Temos mas tamos em falta

Outro dia me dei conta de que estava sem critério. Nem lembro pra quê precisava, mas não tinha. Depois de revistar minuciosamente a mim mesmo, procurei pela casa inteira. Nada de critério. Claro, na falta dele, a busca é feita de forma não criteriosa.

O jeito foi sair para me abastecer, lá fora eu acharia. Afinal, critério é o alicerce da civilização. Ou é o telhado da sociedade? Talvez o corrimão da vida. Vê como não ter critério afeta a visão das coisas?

O mais prático é o comércio, que tem critério de moda, de utilidade, de funcionalidade. Entrei numa lojinha de R$1,99 e logo constatei: se não têm qualidade, vão ter algum critério? Percorri algumas vitrines e desanimei: não há critério à vista.
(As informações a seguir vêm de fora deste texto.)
(** A record without an "error" key. *)
Definition succeeded (r : dict) : bool := bool_decide (r !! "error" = None).

(** A relation between the state before and after that a computation
    keeps, whether it returns or raises. *)
Definition steps {A} (rel : State -> State -> Prop) (m : M A) : Prop :=
  forall st, rel st (snd (m st)).

(** No file and no permission has changed. *)
Definition same_files (st st' : State) : Prop :=
  fs st' = fs st /\ readonly st' = readonly st.

(** Of the files only the one at [path] may have changed; the analyzer,
    the clock and the permissions are the same. *)
Definition only_wrote (path : string) (st st' : State) : Prop :=
  self st' = self st /\ clock st' = clock st /\ readonly st' = readonly st
  /\ forall p, p <> path -> fs st' !! p = fs st !! p.

(** The history has only grown at its end. *)
Definition grew (st st' : State) : Prop :=
  analysis_history (self st) `prefix_of` analysis_history (self st').

(** The clock was read once for every record since [ticks], and the
    records are stamped with those readings in order. *)
Definition stamped `{Runtime} (ticks : nat) (st : State) : Prop :=
  clock st = (ticks + length (analysis_history (self st)))%nat
  /\ forall (i : nat) (r : dict),
       analysis_history (self st) !! i = Some r ->
       r !! "timestamp" = Some (PyStr (isoformat (ticks + i))).

End Cover.

(* ===================================================================== *)
(** * Sample runs of the command lines *)
(* ===================================================================== *)

Module Scenario.

(** A [json.dumps] that refuses every record, as the one of the standard
    library refuses a numpy [bool_]. *)
Definition json_dumps (r : dict) : result string :=
  Raise (Exn "TypeError" "Object of type bool_ is not JSON serializable").

(** [--image missing.png] and [--directory museum], each with the
    default output and format. *)
Definition image_missing : Cli.Args := {|
  Cli.image := Some "missing.png";
  Cli.directory := None;
  Cli.output := "results.json";
  Cli.format := "json"
|}.
Definition directory_missing : Cli.Args := {|
  Cli.image := None;
  Cli.directory := Some "museum";
  Cli.output := "results.json";
  Cli.format := "json"
|}.

End Scenario.

(* ===================================================================== *)
(** * Properties: the numeric kernel *)
(* ===================================================================== *)

Import Os Analyzer Spec.

Module NpFacts.

Lemma Qltb_lt (x y : Q) : Np.Qltb x y = true <-> (x < y)%Q.
Proof.
  unfold Np.Qltb. rewrite negb_true_iff, <- not_true_iff_false, Qle_bool_iff.
  split; [apply Qnot_le_lt | apply Qlt_not_le].
Qed.

Lemma Qltb_Rlt (x y : Q) : Np.Qltb x y = true <-> (Q2R x < Q2R y)%R.
Proof.
  rewrite Qltb_lt. split; [apply Qlt_Rlt | apply Rlt_Qlt].
Qed.

Lemma Qltb_Rle (x y : Q) : Np.Qltb x y = false <-> (Q2R y <= Q2R x)%R.
Proof.
  rewrite <- not_true_iff_false, Qltb_Rlt. split; lra.
Qed.

(** The boolean comparison of two rationals decides the real order. *)
Lemma ltb_Fin (a b : Q) :
  Np.ltb (Np.Fin a) (Np.Fin b) = true <-> lt (Np.Fin a) (Np.Fin b).
Proof.
  simpl. rewrite Qltb_Rlt. unfold lt; simpl. split.
  - intros Hab. exists (Q2R a), (Q2R b). auto.
  - intros (x & y & Hx & Hy & Hxy). congruence.
Qed.

Lemma not_ltb_Fin (a b : Q) :
  Np.ltb (Np.Fin a) (Np.Fin b) = false <-> le (Np.Fin b) (Np.Fin a).
Proof.
  simpl. rewrite Qltb_Rle. unfold le; simpl. split.
  - intros Hab. exists (Q2R b), (Q2R a). auto.
  - intros (x & y & Hx & Hy & Hxy). congruence.
Qed.

Lemma lt_irrefl_le (x y : Np.npfloat) : lt x y -> le y x -> False.
Proof.
  intros (a & b & Ha & Hb & Hab) (b' & a' & Hb' & Ha' & Hba).
  rewrite Ha in Ha'. rewrite Hb in Hb'. 
  injection Ha' as <-. injection Hb' as <-. lra.
Qed.

Lemma eq_le (x y : Np.npfloat) : eq x y -> le x y /\ le y x.
Proof.
  intros (a & b & Ha & Hb & Hab). split.
  - exists a, b. repeat split; auto; lra.
  - exists b, a. repeat split; auto; lra.
Qed.

Lemma nan_lt_l y : ~ lt Np.NaN y.
Proof. intros (a & b & Ha & _). discriminate. Qed.
Lemma nan_lt_r x : ~ lt x Np.NaN.
Proof. intros (a & b & _ & Hb & _). discriminate. Qed.
Lemma nan_le_l y : ~ le Np.NaN y.
Proof. intros (a & b & Ha & _). discriminate. Qed.
Lemma nan_le_r x : ~ le x Np.NaN.
Proof. intros (a & b & _ & Hb & _). discriminate. Qed.
Lemma nan_eq_l x : ~ eq Np.NaN x.
Proof. intros (a & b & Ha & _). discriminate. Qed.

Lemma mean_cases (xs : list Q) :
  (xs = [] /\ Np.mean xs = Np.NaN) \/ (xs <> [] /\ exists q, Np.mean xs = Np.Fin q).
Proof.
  destruct xs as [|x xs]; [left; split; reflexivity | right].
  split; [discriminate | eexists; reflexivity].
Qed.

Lemma var3_cases `{Np.Float64} (a : Np.ndarray3) :
  (Np.samples a = [] /\ Np.var3 a = Np.NaN)
  \/ (Np.samples a <> [] /\ exists q, Np.var3 a = Np.Fin q).
Proof.
  unfold Np.var3. destruct (Np.samples a) as [|x xs]; [left; split; reflexivity | right].
  split; [discriminate | eexists; reflexivity].
Qed.

Lemma samples_nil (a : Np.ndarray3) : Np.samples a = [] <-> Np.pixels a = [].
Proof.
  unfold Np.samples. destruct (Np.pixels a); simpl; split; congruence.
Qed.

End NpFacts.

Module RealFacts.


End RealFacts.

(** Turns the order facts about rational floats in the context into
    facts about real numbers and lets [lra] finish. *)
Ltac real_order :=
  repeat match goal with
  | H : lt (Np.Fin _) (Np.Fin _) |- _ =>
      destruct H as (? & ? & [= <-] & [= <-] & H)
  | H : le (Np.Fin _) (Np.Fin _) |- _ =>
      destruct H as (? & ? & [= <-] & [= <-] & H)
  | H : eq (Np.Fin _) (Np.Fin _) |- _ =>
      destruct H as (? & ? & [= <-] & [= <-] & H)
  | H : Np.ltb (Np.Fin _) (Np.Fin _) = true |- _ =>
      apply NpFacts.ltb_Fin in H
  | H : Np.ltb (Np.Fin _) (Np.Fin _) = false |- _ =>
      apply NpFacts.not_ltb_Fin in H
  | H : Np.gtb (Np.Fin _) (Np.Fin _) = _ |- _ => unfold Np.gtb in H
  end;
  unfold Q2R in *; simpl in *; try lra.

(* ===================================================================== *)
(** * Properties: the classifiers *)
(* ===================================================================== *)

Section Classifiers.
Context `{Np.Float64}.

(** C2. For every image buffer the fossil type and the geological period
    follow the mean brightness: below 100 it is Permineralized Bone of the
    Mesozoic, from 100 (included) to 150 (excluded) Petrified Wood of the
    Paleozoic, from 150 (included) on Shell Fragment of the Cenozoic; so a
    brightness of exactly 100 gives Petrified Wood and one of exactly 150
    Shell Fragment.  A buffer with a pixel falls in exactly one bracket. *)
Theorem classify_fossil_brackets (img_array : Np.ndarray3) :
  let brightness := Np.mean3 img_array in
  let c := _classify_fossil img_array in
  let labelled (fossil_type period : string) :=
    c !! "primary_type" = Some (PyStr fossil_type)
    /\ c !! "geological_period" = Some (PyStr period) in
  (lt brightness (Np.Fin 100) -> labelled "Permineralized Bone" "Mesozoic")
  /\ (le (Np.Fin 100) brightness -> lt brightness (Np.Fin 150) ->
      labelled "Petrified Wood" "Paleozoic")
  /\ (le (Np.Fin 150) brightness -> labelled "Shell Fragment" "Cenozoic")
  /\ (eq brightness (Np.Fin 100) -> labelled "Petrified Wood" "Paleozoic")
  /\ (eq brightness (Np.Fin 150) -> labelled "Shell Fragment" "Cenozoic")
  /\ (Np.pixels img_array <> [] ->
      lt brightness (Np.Fin 100)
      \/ (le (Np.Fin 100) brightness /\ lt brightness (Np.Fin 150))
      \/ le (Np.Fin 150) brightness).
Proof.
  cbv zeta. unfold _classify_fossil.
  destruct (NpFacts.mean_cases (map inject_Z (Np.samples img_array)))
    as [[Hnil Hnan] | [Hne [q Hq]]]; fold (Np.mean3 img_array) in *.
  - rewrite Hnan.
    repeat apply conj; try (intros Hx; exfalso; revert Hx;
      first [apply NpFacts.nan_lt_l | apply NpFacts.nan_le_r
            | apply NpFacts.nan_eq_l]).
    intros Hpx. exfalso. apply Hpx, NpFacts.samples_nil.
    now apply map_eq_nil in Hnil.
  - rewrite Hq.
    destruct (Np.ltb (Np.Fin q) (Np.Fin 100)) eqn:H100;
      [| destruct (Np.ltb (Np.Fin q) (Np.Fin 150)) eqn:H150];
      repeat apply conj; intros; try (split; reflexivity);
      try (exfalso; real_order; fail).
    + left. now apply NpFacts.ltb_Fin.
    + right; left. split; [now apply NpFacts.not_ltb_Fin | now apply NpFacts.ltb_Fin].
    + right; right. now apply NpFacts.not_ltb_Fin.
Qed.

(** C3. For every image buffer the preservation rating follows the colour
    variance numpy computes, a boundary value belonging to the lower bracket: above 1000
    it is Excellent with score 9.2, above 500 and up to 1000 (included)
    Good with 7.5, up to 500 (included) Fair with 5.8; so a variance of
    exactly 1000 gives Good and one of exactly 500 Fair.  The completeness
    is always Partial and the recommendation always the same advice. *)
Theorem assess_preservation_brackets (img_array : Np.ndarray3) :
  let variance := Np.var3 img_array in
  let p := _assess_preservation img_array in
  let rated (quality : string) (score : Q) :=
    p !! "quality_rating" = Some (PyStr quality)
    /\ p !! "preservation_score" = Some (PyFloat (Np.Fin score)) in
  (lt (Np.Fin 1000) variance -> rated "Excellent" 9.2%Q)
  /\ (lt (Np.Fin 500) variance -> le variance (Np.Fin 1000) ->
      rated "Good" 7.5%Q)
  /\ (le variance (Np.Fin 500) -> rated "Fair" 5.8%Q)
  /\ (eq variance (Np.Fin 1000) -> rated "Good" 7.5%Q)
  /\ (eq variance (Np.Fin 500) -> rated "Fair" 5.8%Q)
  /\ p !! "completeness" = Some (PyStr "Partial")
  /\ p !! "recommended_preservation" = Some (PyStr "Climate-controlled storage")
  /\ (Np.pixels img_array <> [] ->
      lt (Np.Fin 1000) variance
      \/ (lt (Np.Fin 500) variance /\ le variance (Np.Fin 1000))
      \/ le variance (Np.Fin 500)).
Proof.
  cbv zeta. unfold _assess_preservation.
  destruct (NpFacts.var3_cases img_array) as [[Hnil Hnan] | [Hne [q Hq]]].
  - rewrite Hnan.
    repeat apply conj; try reflexivity; try (intros Hx; exfalso; revert Hx;
      first [apply NpFacts.nan_lt_r | apply NpFacts.nan_le_l
            | apply NpFacts.nan_eq_l]).
    intros Hpx. exfalso. now apply Hpx, NpFacts.samples_nil.
  - rewrite Hq. unfold Np.gtb.
    destruct (Np.ltb (Np.Fin 1000) (Np.Fin q)) eqn:H1000;
      [| destruct (Np.ltb (Np.Fin 500) (Np.Fin q)) eqn:H500];
      repeat apply conj; intros; try reflexivity; try (split; reflexivity);
      try (exfalso; real_order; fail).
    + left. now apply NpFacts.ltb_Fin.
    + right; left. split; [now apply NpFacts.ltb_Fin | now apply NpFacts.not_ltb_Fin].
    + right; right. now apply NpFacts.not_ltb_Fin.
Qed.

End Classifiers.

(* ===================================================================== *)
(** * Properties: the feature extractors *)
(* ===================================================================== *)

Section Extractors.
Context `{Np.Float64}.


End Extractors.

(* ===================================================================== *)
(** * Properties: analysis, batches and export *)
(* ===================================================================== *)

Section Orchestrator.
Context `{Runtime} `{Np.Float64}.

(** [Image.open] raises on every path that names no decodable file, and
    leaves the state as it was. *)
Lemma Image_open_raises (st : State) (path : string) :
  ~ decodable st path -> exists e, Image_open path st = (Raise e, st).
Proof.
  intros Hno. unfold Image_open.
  destruct (fs st !! path) as [[names | img | content] |] eqn:Hp; eauto.
  exfalso. apply Hno. exists img. exact Hp.
Qed.

Lemma Image_open_returns (st : State) (path : string) (img : Image) :
  fs st !! path = Some (Picture img) -> Image_open path st = (Ok img, st).
Proof. intros Hp. unfold Image_open. now rewrite Hp. Qed.

(** [open(path, 'w')] leaves an empty file at a writable path and raises,
    changing nothing, at any other. *)
Lemma open_w_returns (st : State) (path : string) :
  writable st path ->
  open_w path st = (Ok tt, set_fs (<[path := Text ""]> (fs st)) st).
Proof.
  intros [Hdir Hro]. unfold open_w.
  rewrite bool_decide_eq_false_2 by exact Hro.
  destruct (fs st !! path) as [[names | img | content] |] eqn:Hp;
    try reflexivity.
  exfalso. apply (Hdir names). reflexivity.
Qed.

Lemma open_w_raises (st : State) (path : string) :
  ~ writable st path -> exists e, open_w path st = (Raise e, st).
Proof.
  intros Hno. unfold open_w.
  destruct (fs st !! path) as [[names | img | content] |] eqn:Hp; eauto;
    (destruct (bool_decide (path ∈ readonly st)) eqn:Hro; [eauto|];
     exfalso; apply Hno; split;
     [intros names; congruence | now apply bool_decide_eq_false in Hro]).
Qed.

(** What [analyze_image] returns on any other path: the handler's record,
    in an unchanged state. *)
Lemma analyze_image_handles (st : State) (image_path : string) :
  ~ decodable st image_path ->
  exists message : string,
    analyze_image image_path st
    = (Ok (list_to_map [ ("error", PyStr message);
                         ("image_path", PyStr image_path) ]), st).
Proof.
  intros Hno. destruct (Image_open_raises st image_path Hno) as [e He].
  unfold analyze_image, try_except, analyze_image_try, bind. rewrite He.
  exists (str_exn e). reflexivity.
Qed.

(** C4. For a path that names no decodable image (no file at all, a file
    PIL cannot read, a directory) [analyze_image] does not raise: it
    returns a record whose keys are exactly "error" and "image_path", the
    first a message, the second the path given; the state stays as it was. *)
Theorem analyze_image_undecodable (st : State) (image_path : string) :
  ~ decodable st image_path ->
  exists (r : dict) (message : string),
    analyze_image image_path st = (Ok r, st)
    /\ dom r = {[ "error"; "image_path" ]}
    /\ r !! "error" = Some (PyStr message)
    /\ r !! "image_path" = Some (PyStr image_path).
Proof.
  intros Hno. destruct (analyze_image_handles st image_path Hno) as [msg Hr].
  eexists _, msg. split; [exact Hr|]. repeat split.
Qed.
Na banca da esquina, folheei jornais e revistas. Triste. Pelas manchetes e textos, percebe-se que a maioria dos veículos já não tem nenhum critério. Por tabela, descartei a internet.

Quem sabe orientação profissional? Com médicos e advogados tive que considerar uma segunda, terceira, até quarta opinião, todas desprovidas do critério que eu queria.

Depois de me desiludir com artistas e intelectuais, que há muito também necessitam de critérios, arrisquei encanadores, eletricistas, pintores, e eles dizem que a ferramenta não funciona. Até cogitei de consultar políticos mas desisti – a última campanha eleitoral mostrou preocupante ausência de critérios.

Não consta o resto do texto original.